Pues bien, Juan de Foix, señor de Narbona (Juan I de Narbona) pretendió el trono de Navarra entre 1483 a 1492. Quería arrebatárselo a su sobrina Catalina porque consideraba que las mujeres no podían ser reinas. Pero en Navarra, al igual que en Castilla, no existía la ley sálica. Catalina solicitó ayuda a los Reyes Católicos que la apoyaron frente a Juan y a Luis XII de Francia, posicionado junto a su sobrino.

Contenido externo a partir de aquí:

Lemma drop_transaction_post h p :
  pool_inv p -> exists p' found, drop_transaction h p = Some (p', found) /\ drop_post p h p' found.
Proof.
  intros Hp. unfold drop_transaction.
  destruct (remove_with_markers_spec [h] None (ready_transactions p) (pi_ready _ Hp))
    as (r & rem & Er & Hw & Hs & Hprov & _ & Hgone & Hacc). rewrite Er. pose proof Hacc as [Hacc1 Hacc2].
  destruct (remove_with_dependents_spec [h] (concat (map provides rem)) (pending_transactions p) (pi_pending _ Hp))
    as (q & rem' & Eq & Hwq & Hsq & Hgq & Hdep & Hremq). rewrite Eq.
  eexists _, _. split; [reflexivity|].
  assert (Hall : forall h' tx, pooled p h' tx -> pooled (set_pool r q) h' tx \/ tx ∈ rem ++ rem').
  { intros h' tx [Hr|(w & Hl & ->)%fmap_Some].
    - destruct (Hacc1 _ _ Hr); [left; by left|right; set_solver].
    - destruct (Pending.waiting_queue q !! h') as [w'|] eqn:E.
      + left. right. simpl. rewrite E. pose proof (lookup_weaken _ _ _ _ E Hsq). simpl. congruence.
      + right. apply elem_of_app. right. apply Hremq. eauto. }
  assert (Hback : forall tx, tx ∈ rem ++ rem' -> pooled p (hash tx) tx).
  { intros tx [Hin|Hin]%elem_of_app.
    - left. by apply Hacc2.
    - apply Hremq in Hin as (h' & w & Hl & _ & ->). right. by rewrite (wf_hash _ (pi_pending _ Hp) _ _ Hl), Hl. }
  split_and!.
  - apply (pool_inv_shrink p); try done. by apply sub_queue.
  - intros tx. split.
    + intros [Hin <-]%list_find_hash. by apply Hback.
    + intros Hpl. destruct (Hall _ _ Hpl) as [[Hr|Hq]|Hin].
      * simpl in Hr. rewrite Hgone in Hr; [done|left].
      * simpl in Hq. rewrite Hgq in Hq; [done|left].
      * pose proof (pooled_hash _ _ _ Hp Hpl) as Hh.
        destruct (list_find_elem_of (fun tx => hash tx = h) (rem ++ rem') tx Hin Hh) as [[i x] Hf].
        rewrite Hf. simpl. f_equal. apply list_find_Some in Hf as (Hl & Hx & _).
        apply (pooled_fun p h); [done| |done]. rewrite <- Hx. by eapply Hback, list_elem_of_lookup_2.
  - intros h' tx' [Hr|(w & Hl & ->)%fmap_Some]; [left; by eapply lookup_weaken|right].
    by rewrite (lookup_weaken _ _ _ _ Hl Hsq).
  - intros h'. assert (Hdrop : dropped_with p h h' -> fresh (set_pool r q) h').
    { apply (dropped_gone h p r rem q Hp Er); [split; [apply Hgone|apply Hgq]; left|done|done|].
      intros h1 w m Hl Hm h'' tx'' Hpl [Hf1 Hf2] Hin. destruct (Hdep h1 w m Hl Hm) as [Hni Hnp].
      destruct Hpl as [Hr|(w'' & Hl'' & ->)%fmap_Some]; [|by apply (Hnp h'' w'')].
      apply Hni. destruct (Hacc1 _ _ Hr) as [?|Hrem]; [simpl in *; congruence|].
      apply list_elem_of_In, in_concat. exists (provides tx''). split; [|by apply list_elem_of_In].
      apply in_map. by apply list_elem_of_In. }
    split; [|intros [[Hf1 Hf2]|?]; [|by auto]; split; simpl; by eapply lookup_weaken_None].
    intros [Hf1 Hf2]. simpl in *. destruct (ready p !! h') as [tx|] eqn:E1.
    + right. by eapply gone_ready_dropped.
    + destruct (waiting p !! h') as [w|] eqn:E2; [right|by left]. by eapply (gone_waiting_dropped h p r rem q rem').
Qed.

Lemma remove_invalid_post hashes p :
  pool_inv p -> exists p' removed, remove_invalid hashes p = Some (p', removed) /\ pool_inv p' /\
    (forall h, h ∈ hashes -> fresh p' h) /\
    ready p' ⊆ ready p /\ waiting p' ⊆ waiting p /\
    (forall tx, tx ∈ removed <-> pooled p (hash tx) tx /\ fresh p' (hash tx)).
Proof.
  intros Hp. unfold remove_invalid. case_bool_decide as He.
  { subst hashes. exists p, []. split_and!; [done|done|set_solver|done|done|]. intros tx. split; [set_solver|].
    intros [[?|(w & ? & _)%fmap_Some] [? ?]]; congruence. }
  destruct (remove_with_markers_spec hashes None (ready_transactions p) (pi_ready _ Hp))
    as (r & rem & -> & Hw & Hs & Hprov & _ & Hgone & Hacc1 & Hacc2).
  destruct (remove_spec hashes (pending_transactions p) (pi_pending _ Hp)) as [Hwq Hq].
  pose proof (fun tx => removed_from hashes (pending_transactions p) [] tx (pi_pending _ Hp)) as Hremq.
  change (foldl Pending.remove_one (pending_transactions p, []) hashes) with
    (Pending.remove hashes (pending_transactions p)) in Hremq.
  destruct (Pending.remove hashes (pending_transactions p)) as [q rem']. cbn [fst snd] in *.
  eexists _, _. split; [reflexivity|].
  assert (Hsq : Pending.waiting_queue q ⊆ waiting p) by (rewrite Hq; apply map_filter_subseteq).
  split_and!.
  - apply (pool_inv_shrink p); try done. by apply sub_queue.
  - intros h Hin. split; simpl; [by apply Hgone|]. rewrite Hq. apply map_lookup_filter_None. right. intros w _ Hc. by apply Hc.
  - done.
  - done.
  - intros tx. rewrite elem_of_app, Hremq. split.
    + intros [Hin|[?|(h & w & Hin & Hl & ->)]]; [|set_solver|].
      * destruct (Hacc2 _ Hin) as [H1 H2]. split; [by left|]. split; [done|]. simpl.
        eapply lookup_weaken_None; [|exact Hsq]. by eapply pi_disjoint.
      * rewrite (wf_hash _ (pi_pending _ Hp) _ _ Hl). split; [right; by rewrite Hl|].
        split; simpl; [by apply Hgone|]. rewrite Hq. apply map_lookup_filter_None. right. intros ? _ Hc. by apply Hc.
    + intros [[Hr|(w & Hl & ->)%fmap_Some] [Hf1 Hf2]]; simpl in *.
      * left. destruct (Hacc1 _ _ Hr); [congruence|done].
      * right. right. exists (hash (ppt_transaction w)), w. split_and!; [|done|done].
        rewrite Hq in Hf2. apply map_lookup_filter_None in Hf2 as [?|Hg]; [congruence|].
        specialize (Hg _ Hl). destruct (decide (hash (ppt_transaction w) ∈ hashes)); [done|]. by exfalso; apply Hg.
Qed.

(** ** Pruning *)
Definition importable (p : PoolInner) (imports : list PendingPoolTransaction) : Prop :=
  NoDup (map uhash imports) /\ forall u, u ∈ imports -> promotable p u.

(** Shrinking the ready queue while marking the waiting one. *)
Lemma mark_shrink ms p q un r :
  pool_inv p -> mark_effect ms p q un -> rwf r -> txs r ⊆ ready p -> Ready.provided_markers r ⊆ provided p ->
  pool_inv (set_pool r q).
Proof.
  intros Hp He Hr Ht Hprov. apply (pool_inv_shrink p); try done; [apply He|].
  intros h w Hl. destruct (me_sub _ _ _ _ He h w Hl) as (w0 & ? & ? & ->). exists w0. split_and!; [done|done|set_solver].
Qed.

Lemma importable_mark ms p q un r imports :
  pool_inv p -> mark_effect ms p q un -> txs r ⊆ ready p -> importable p imports ->
  importable (set_pool r q) (imports ++ un).
Proof.
  intros Hp He Ht [Hnd Hpr]. split.
  - rewrite map_app. apply list.NoDup_app. split_and!; [done| |apply He].
    intros h Hh1 Hh2. apply list_elem_of_In, in_map_iff in Hh1 as (u1 & <- & Hin1%list_elem_of_In).
    apply list_elem_of_In, in_map_iff in Hh2 as (u2 & Heq & Hin2%list_elem_of_In).
    pose proof (pr_not_waiting _ _ (Hpr _ Hin1)) as Hn. apply (me_unlocked _ _ _ _ He) in Hin2 as (_ & _ & [w Hs] & _).
    simpl in *. rewrite Heq in Hs. congruence.
  - intros u [Hin|Hin]%elem_of_app.
    + destruct (Hpr u Hin) as [H1 H2 H3 H4]. split; simpl; try done; [by eapply lookup_weaken_None|].
      destruct (Pending.waiting_queue q !! hash (ppt_transaction u)) as [w|] eqn:E; [|done].
      destruct (me_sub _ _ _ _ He _ _ E) as (w0 & ? & _). congruence.
    + destruct (me_unlocked _ _ _ _ He u Hin) as (H1 & H2 & [w Hl] & H4). split; simpl; try done.
      eapply lookup_weaken_None; [|exact Ht]. destruct (ready p !! hash (ppt_transaction u)) as [tx|] eqn:E; [|done].
      pose proof (pi_disjoint _ Hp _ _ E). simpl in Hl. congruence.
Qed.
Lemma time_op_ok o s : time_ok s -> op_ok o -> time_ok (time_op o s).
Proof.
  intros Hs Ho. destruct o as [o|z|p|now pin|now i m|now t|now t|now sn]; simpl in *.
  - by apply control_time_ok.
  - destruct Hs. split; simpl; try done; widths.
  - unfold revert_time_increase. destruct (_ =? _); [|done]. destruct Hs. split; simpl; try done; widths.
  - destruct (prepare_ok now None pin s Hs Ho) as (H1 & H2 & _ & _ & _ & _ & H3); [done|].
    apply commit_ok; try done. unfold prepare_next_timestamp. rewrite H3. apply Hs.
  - destruct Ho as (Hd & Hi & Hm). destruct (prepare_ok now (Some (i, m)) false s Hs Hd) as (H1 & H2 & _ & _ & _ & _ & H3);
      [by intros ? ? [= <- <-]|].
    apply commit_ok; try done. unfold prepare_next_timestamp_with_increment. rewrite H3. apply Hs.
  - destruct Ho. by apply reset_ok.
  - destruct Ho. by apply reset_ok.
  - destruct Ho as [Hd (H1 & H2 & H3 & H4)]. apply reset_ok; try done. by intros ? [= <-].
Qed.


Lemma control_keeps o s :
  last_timestamp (control o s) = last_timestamp s /\
  offset_reset_generation (control o s) = offset_reset_generation s.
Proof. destruct o; simpl; try done. unfold set_next_block_timestamp. by destruct (t <? last_timestamp s). Qed.

Lemma controls_keep os s :
  last_timestamp (controls os s) = last_timestamp s /\
  offset_reset_generation (controls os s) = offset_reset_generation s.
Proof.
  revert s. induction os as [|o os IH]; intros s; [done|]. simpl. destruct (IH (control o s)) as [-> ->]. apply control_keeps.
Qed.



Lemma now_example : duration_ok {| as_secs := 1700000000; as_millis := 1700000000000 |}.
Proof. unfold duration_ok, u64, U64_MAX. simpl. lia. Qed.

Lemma default_ok : time_ok default_state.
Proof. split; simpl; unfold u64, i128, U64_MAX, I128_MIN, I128_MAX; try lia; done. Qed.

Definition clock : TimeState := new {| as_secs := 1700000000; as_millis := 1700000000000 |} 100.

Lemma clock_ok : time_ok clock.
Proof. apply reset_ok; [apply default_ok|apply now_example|widths|widths|done|done]. Qed.


(** A block on the default path is strictly later than its parent, or the
    parent is at the end of time. *)
Theorem default_block_strictly_later now s :
  time_ok s -> duration_ok now -> next_exact_timestamp s = None -> interval s = None ->
  let '(s', t) := next_timestamp now s in
  last_timestamp s' = t /\ (last_timestamp s < t \/ last_timestamp s = U64_MAX) /\
  u64_saturating_add (last_timestamp s) (time_increase s) <= t /\
  (current_wall_timestamp now s <= t) /\ time_increase s' = 0.
Proof.
  intros Hs [Hd _] Hx Hi. unfold next_timestamp, prepare_next_timestamp, prepare_next_timestamp_inner,
    compute_next_timestamp, current_wall_timestamp. rewrite Hx, Hi. simpl. rewrite !Z.eqb_refl.
  pose proof (as_u64_range (i128_saturating_add (as_secs now) (offset s))) as Hw.
  destruct Hs as [? ? ? Hl ? _ _ _]. split; [done|].
  destruct (Z.leb_spec (Z.max (i128_as_u64 (i128_saturating_add (as_secs now) (offset s)))
    (u64_saturating_add (last_timestamp s) (time_increase s))) (last_timestamp s)); split_and!; try widths.
Qed.

Lemma default_block_strictly_later_witness :
  let '(s', t) := next_timestamp {| as_secs := 1700000000; as_millis := 1700000000000 |} clock in
  last_timestamp s' = t /\ (last_timestamp clock < t \/ last_timestamp clock = U64_MAX) /\
  u64_saturating_add (last_timestamp clock) (time_increase clock) <= t /\
  (current_wall_timestamp {| as_secs := 1700000000; as_millis := 1700000000000 |} clock <= t) /\ time_increase s' = 0.
Proof. apply default_block_strictly_later; [apply clock_ok|apply now_example|reflexivity|reflexivity]. Defined.
(* ===== verification/PrinterProofs.v ===== *)
(** * PrinterProofs: the pretty printer keeps every character

    The invariant of the scanner: the scan stack lists exactly the entries of
    the ring whose size is not known yet ([pending]), their sizes can be
    completed to non-negative ones ([chain]), boxes nest ([nest]) and at the end
    of the document nothing is left behind ([shape]).  From it: no call panics,
    except for a negative indentation that the caller asked for, every loop
    ends, and the output has the characters of the words, in order, with only
    white space between them. *)

From Stdlib Require Import ZArith Lia Ascii String.
From stdpp Require Import base list option strings sets.
From S2P Require Import Prelude Printer.
Local Open Scope Z_scope.
Import Ring.

(** ** Entries whose size is not known *)
Fixpoint pending (o : nat) (D : list BufEntry) : list nat :=
  match D with
  | [] => []
  | e :: D' => if size e <? 0 then o :: pending (S o) D' else pending (S o) D'
  end.

Lemma pending_app o D E : pending o (D ++ E) = pending o D ++ pending (o + length D) E.
Proof.
  revert o. induction D as [|e D IH]; intros o; simpl; [by rewrite Nat.add_0_r|].
  rewrite (IH (S o)). replace (S o + length D)%nat with (o + S (length D))%nat by lia. by destruct (size e <? 0).
Qed.

Lemma pending_snoc o D e :
  pending o (D ++ [e]) = pending o D ++ if size e <? 0 then [(o + length D)%nat] else [].
Proof. rewrite pending_app. simpl. by destruct (size e <? 0). Qed.

(** What [check_stack] does to the ring, newest entry first. *)
Definition complete (rt : Z) (e : BufEntry) : BufEntry := {| token := token e; size := size e + rt |}.
Definition close (e : BufEntry) : BufEntry := {| token := token e; size := 1 |}.

Fixpoint resolve (rt : Z) (depth : nat) (rD : list BufEntry) : list BufEntry :=
  match rD with
  | [] => []
  | e :: rest =>
      if size e <? 0 then
        match token e with
        | TBegin _ => match depth with O => rD | S d => complete rt e :: resolve rt d rest end
        | TEnd => close e :: resolve rt (S depth) rest
        | _ => complete rt e :: match depth with O => rest | _ => resolve rt depth rest end
        end
      else e :: resolve rt depth rest
  end.

(** The constraints on the pending entries: a break or a box that waits for its
    size can be completed. *)
Definition width (t : Token) : Z := match t with TBreak b => blank_space b | _ => 0 end.
Definition is_end (t : Token) : bool := match t with TEnd => true | _ => false end.
Definition waits (e : BufEntry) : bool := (size e <? 0) && negb (is_end (token e)).
Definition entry_ok (e : BufEntry) : Prop :=
  match token e with TString _ => 0 <= size e | TBreak b => 0 <= blank_space b | _ => True end.

(** [rt] is the size of the stream up to the newest entry. *)
Fixpoint chain (rt : Z) (rD : list BufEntry) : Prop :=
  match rD with
  | [] => True
  | e :: rest =>
      entry_ok e /\
      (waits e = true -> 1 <= - size e /\ - size e + width (token e) <= rt) /\
      chain (if waits e then - size e else rt) rest
  end.

Lemma width_nonneg e : entry_ok e -> 0 <= width (token e).
Proof. unfold entry_ok, width. destruct (token e); lia. Qed.

Lemma chain_mono rt rt' rD : rt <= rt' -> chain rt rD -> chain rt' rD.
Proof.
  revert rt rt'. induction rD as [|e rD IH]; intros rt rt' Hle; simpl; [done|]. intros (H1 & H2 & H3). split_and!; [done| |].
  - intros Hw. destruct (H2 Hw). lia.
  - destruct (waits e); [done|]. by eapply IH.
Qed.

Lemma chain_older rt rD e : chain rt (rD ++ [e]) -> chain rt rD.
Proof.
  revert rt. induction rD as [|e' rD IH]; intros rt; simpl; [done|]. intros (H1 & H2 & H3). split_and!; [done|done|]. by apply IH.
Qed.

Lemma chain_tail rt e rD : chain rt (e :: rD) -> chain rt rD.
Proof.
  simpl. intros (H1 & H2 & H3). destruct (waits e); [|done]. destruct (H2 eq_refl) as [_ Hle].
  pose proof (width_nonneg e H1). eapply chain_mono; [|exact H3]. lia.
Qed.

(** A pending entry that is not the end of a box completes to its width. *)
Lemma complete_nonneg rt e rD :
  chain rt (e :: rD) -> size e < 0 -> token e <> TEnd -> (size (complete rt e) <? 0) = false.
Proof.
  simpl. intros (H1 & H2 & _) Hs Ht. pose proof (width_nonneg e H1).
  assert (Hw : waits e = true).
  { unfold waits. apply Z.ltb_lt in Hs. rewrite Hs. by destruct (token e). }
  destruct (H2 Hw). apply Z.ltb_ge. lia.
Qed.

Lemma rev_pending o e rD :
  rev (pending o (rev (e :: rD))) = (if size e <? 0 then [(o + length rD)%nat] else []) ++ rev (pending o (rev rD)).
Proof. simpl. rewrite pending_snoc, rev_app_distr, length_rev. by destruct (size e <? 0). Qed.

Lemma index_snoc o rD (e : BufEntry) E :
  index (o + length rD) {| data := rev (e :: rD) ++ E; roffset := o |} = Ok e.
Proof.
  unfold index. simpl. destruct (Nat.ltb_spec (o + length rD) o); [lia|].
  replace (o + length rD - o)%nat with (length (rev rD)) by (rewrite length_rev; lia).
  rewrite <- app_assoc. simpl. by rewrite list_lookup_middle.
Qed.

Lemma set_index_snoc o rD (e e' : BufEntry) E :
  set_index (o + length rD) e' {| data := rev (e :: rD) ++ E; roffset := o |} =
  Ok {| data := rev rD ++ e' :: E; roffset := o |}.
Proof.
  unfold set_index. simpl. destruct (Nat.ltb_spec (o + length rD) o); [lia|].
  rewrite !length_app, length_rev. simpl.
  destruct (Nat.ltb_spec (o + length rD - o) (length rD + 1 + length E)); [|lia]. f_equal. f_equal.
  replace (o + length rD - o)%nat with (length (rev rD) + 0)%nat by (rewrite length_rev; lia).
  rewrite <- app_assoc. by rewrite insert_app_r.
Qed.

Lemma check_stack_loop_resolve rt o rD depth E :
  chain rt rD ->
  check_stack_loop rt (rev (pending o (rev rD))) depth {| data := rev rD ++ E; roffset := o |} =
  Ok (rev (pending o (rev (resolve rt depth rD))), {| data := rev (resolve rt depth rD) ++ E; roffset := o |}).
Proof.
  revert depth E. induction rD as [|e rD IH]; intros depth E Hc; [done|].
  pose proof (chain_tail _ _ _ Hc) as Hc'. rewrite rev_pending. cbn [resolve].
  destruct (Z.ltb_spec (size e) 0) as [Hs|Hs].
  - cbn [app check_stack_loop]. rewrite index_snoc. cbn [rbind].
    assert (Hgo : forall e' d, (size e' <? 0) = false ->
      check_stack_loop rt (rev (pending o (rev rD))) d {| data := rev rD ++ e' :: E; roffset := o |} =
      Ok (rev (pending o (rev (e' :: resolve rt d rD))), {| data := rev (e' :: resolve rt d rD) ++ E; roffset := o |})).
    { intros e' d He'. rewrite (IH d (e' :: E) Hc'), rev_pending, He'. simpl. by rewrite <- app_assoc. }
    destruct (token e) as [s|b|b|] eqn:Et; rewrite ?set_index_snoc; cbn [rbind].
    + exfalso. simpl in Hc. destruct Hc as [Hok _]. unfold entry_ok in Hok. rewrite Et in Hok. lia.
    + assert (Hne : token e <> TEnd) by congruence. pose proof (complete_nonneg _ _ _ Hc Hs Hne) as Hn. unfold complete in *.
      rewrite Et in *. destruct depth as [|d]; [|by apply Hgo]. rewrite rev_pending, Hn. simpl. by rewrite <- app_assoc.
    + assert (Hne : token e <> TEnd) by congruence. pose proof (complete_nonneg _ _ _ Hc Hs Hne) as Hn. unfold complete in *.
      rewrite Et in *. destruct depth as [|d]; [|cbn [rbind]; by apply Hgo].
      rewrite rev_pending. apply Z.ltb_lt in Hs. by rewrite Hs.
    + unfold close. rewrite Et. by apply Hgo.
  - cbn [app]. replace (rev (e :: rD) ++ E) with (rev rD ++ e :: E) by (simpl; by rewrite <- app_assoc).
    rewrite (IH depth (e :: E) Hc'), rev_pending. apply Z.ltb_ge in Hs. rewrite Hs. simpl. by rewrite <- app_assoc.
Qed.

(** ** The shape of what is pending, newest first *)
Definition is_begin (t : Token) : bool := match t with TBegin _ => true | _ => false end.

(** The newest pending entry opens a box, or nothing is pending. *)
Fixpoint settled (rD : list BufEntry) : Prop :=
  match rD with
  | [] => True
  | e :: rest => if size e <? 0 then is_begin (token e) = true else settled rest
  end.

(** Outside of closed boxes, a pending break is the oldest pending entry of its
    box: [d] counts the box ends on the way. *)
Fixpoint shape (d : nat) (rD : list BufEntry) : Prop :=
  match rD with
  | [] => True
  | e :: rest =>
      if size e <? 0 then
        match token e with
        | TBegin _ => shape (pred d) rest
        | TEnd => shape (S d) rest
        | _ => (d = O -> settled rest) /\ shape d rest
        end
      else shape d rest
  end.

(** The boxes that are open and pending. *)
Fixpoint opens (d : nat) (rD : list BufEntry) : nat :=
  match rD with
  | [] => O
  | e :: rest =>
      if size e <? 0 then
        match token e with
        | TBegin _ => match d with O => S (opens 0 rest) | S d' => opens d' rest end
        | TEnd => opens (S d) rest
        | _ => opens d rest
        end
      else opens d rest
  end.
(** * The in-memory rate limiter of go-crud-app (package middleware)

    A shallow embedding of [RateLimiter], [NewRateLimiter], one pass of the
    [cleanup] loop, [Allow] and [RateLimitMiddleware], followed by the
    properties the specification states about them.

    Conventions.
    - A [time.Time] instant is an integer number of nanoseconds on the
      (monotonic) clock; a [time.Duration] is a signed 64-bit number of
      nanoseconds.  [Time.Sub] saturates the way Go's [Time.Sub] does.
    - [time.Now()] is an input: every operation receives the instant it reads.
    - [map[string][]time.Time] is a [gmap string (list Z)].
    - [sync.Mutex] appears in the interleaving semantics of module
      [Concurrent]; the sequential functions describe what one call does
      between [Lock] and [Unlock]. *)

From Stdlib Require Import ZArith Lia.
From stdpp Require Import gmap strings list fin_maps sorting.

Local Open Scope Z_scope.

(** ** Package time: instants, durations, [Sub] *)

Module Time.

Definition minDuration : Z := - 2 ^ 63.
Definition maxDuration : Z := 2 ^ 63 - 1.

Definition Nanosecond : Z := 1.
Definition Second : Z := 1000000000 * Nanosecond.
Definition Minute : Z := 60 * Second.

(** [t.Sub(u)]: the duration [t - u], clamped to the range of int64. *)
Definition Sub (t u : Z) : Z :=
  if t - u <? minDuration then minDuration
  else if maxDuration <? t - u then maxDuration
  else t - u.

End Time.

(** ** The limiter

    The fields of the struct but for [mu], which is part of
    [Concurrent.config]. *)

Record RateLimiter : Type := mkRateLimiter {
  requests : gmap string (list Z);
  limit : Z;
  window : Z
}.

Definition set_requests (m : gmap string (list Z)) (rl : RateLimiter) : RateLimiter :=
  {| requests := m; limit := limit rl; window := window rl |}.

(** [NewRateLimiter]: an empty map and the two constants.  The goroutine it
    starts is [cleanup], whose passes are events of their own below. *)
Definition NewRateLimiter (lim : Z) (win : Z) : RateLimiter :=
  {| requests := ∅; limit := lim; window := win |}.

(** The filtering loop that [cleanup] and [Allow] both contain:
    [validTimes := []; for t in times { if now.Sub(t) < window { append } }]. *)
Definition validTimes (now win : Z) (times : list Z) : list Z :=
  fold_left (fun acc t => if Time.Sub now t <? win then acc ++ [t] else acc) times [].

(** The body of the loop over the map in [cleanup], for one key. *)
Definition cleanup_key (now win : Z) (key : string) (times : list Z)
    (reqs : gmap string (list Z)) : gmap string (list Z) :=
  let valid := validTimes now win times in
  if (length valid =? 0)%nat then delete key reqs else <[key := valid]> reqs.

(** One tick of [cleanup]: the range loop visits every entry of the map once
    and deletes or overwrites that entry in the map it ranges over. *)
Definition cleanup (now : Z) (rl : RateLimiter) : RateLimiter :=
  set_requests
    (map_fold (cleanup_key now (window rl)) (requests rl) (requests rl)) rl.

El joven matrimonio real navarro tuvo que sortear durante toda su vida las presiones de las dos grandes monarquías del momento, la francesa y la española, en lo que José María Lacarra llamó “política de balancín”. Pero esta neutralidad se adivinaba cada día más complicada de mantener. La posición navarra de supuesta neutralidad se originó entre otras cosas porque el rey francés amenazó a los reyes con desposeerles de las tierras que ambos monarcas tenían en Francia, que eran muchas y, sobre todo, muy ricas, si se mostraban favorables a las políticas castellano-aragonesas. Pero la neutralidad se tornó en un imposible tras el enfrentamiento de Luis XII con el papado.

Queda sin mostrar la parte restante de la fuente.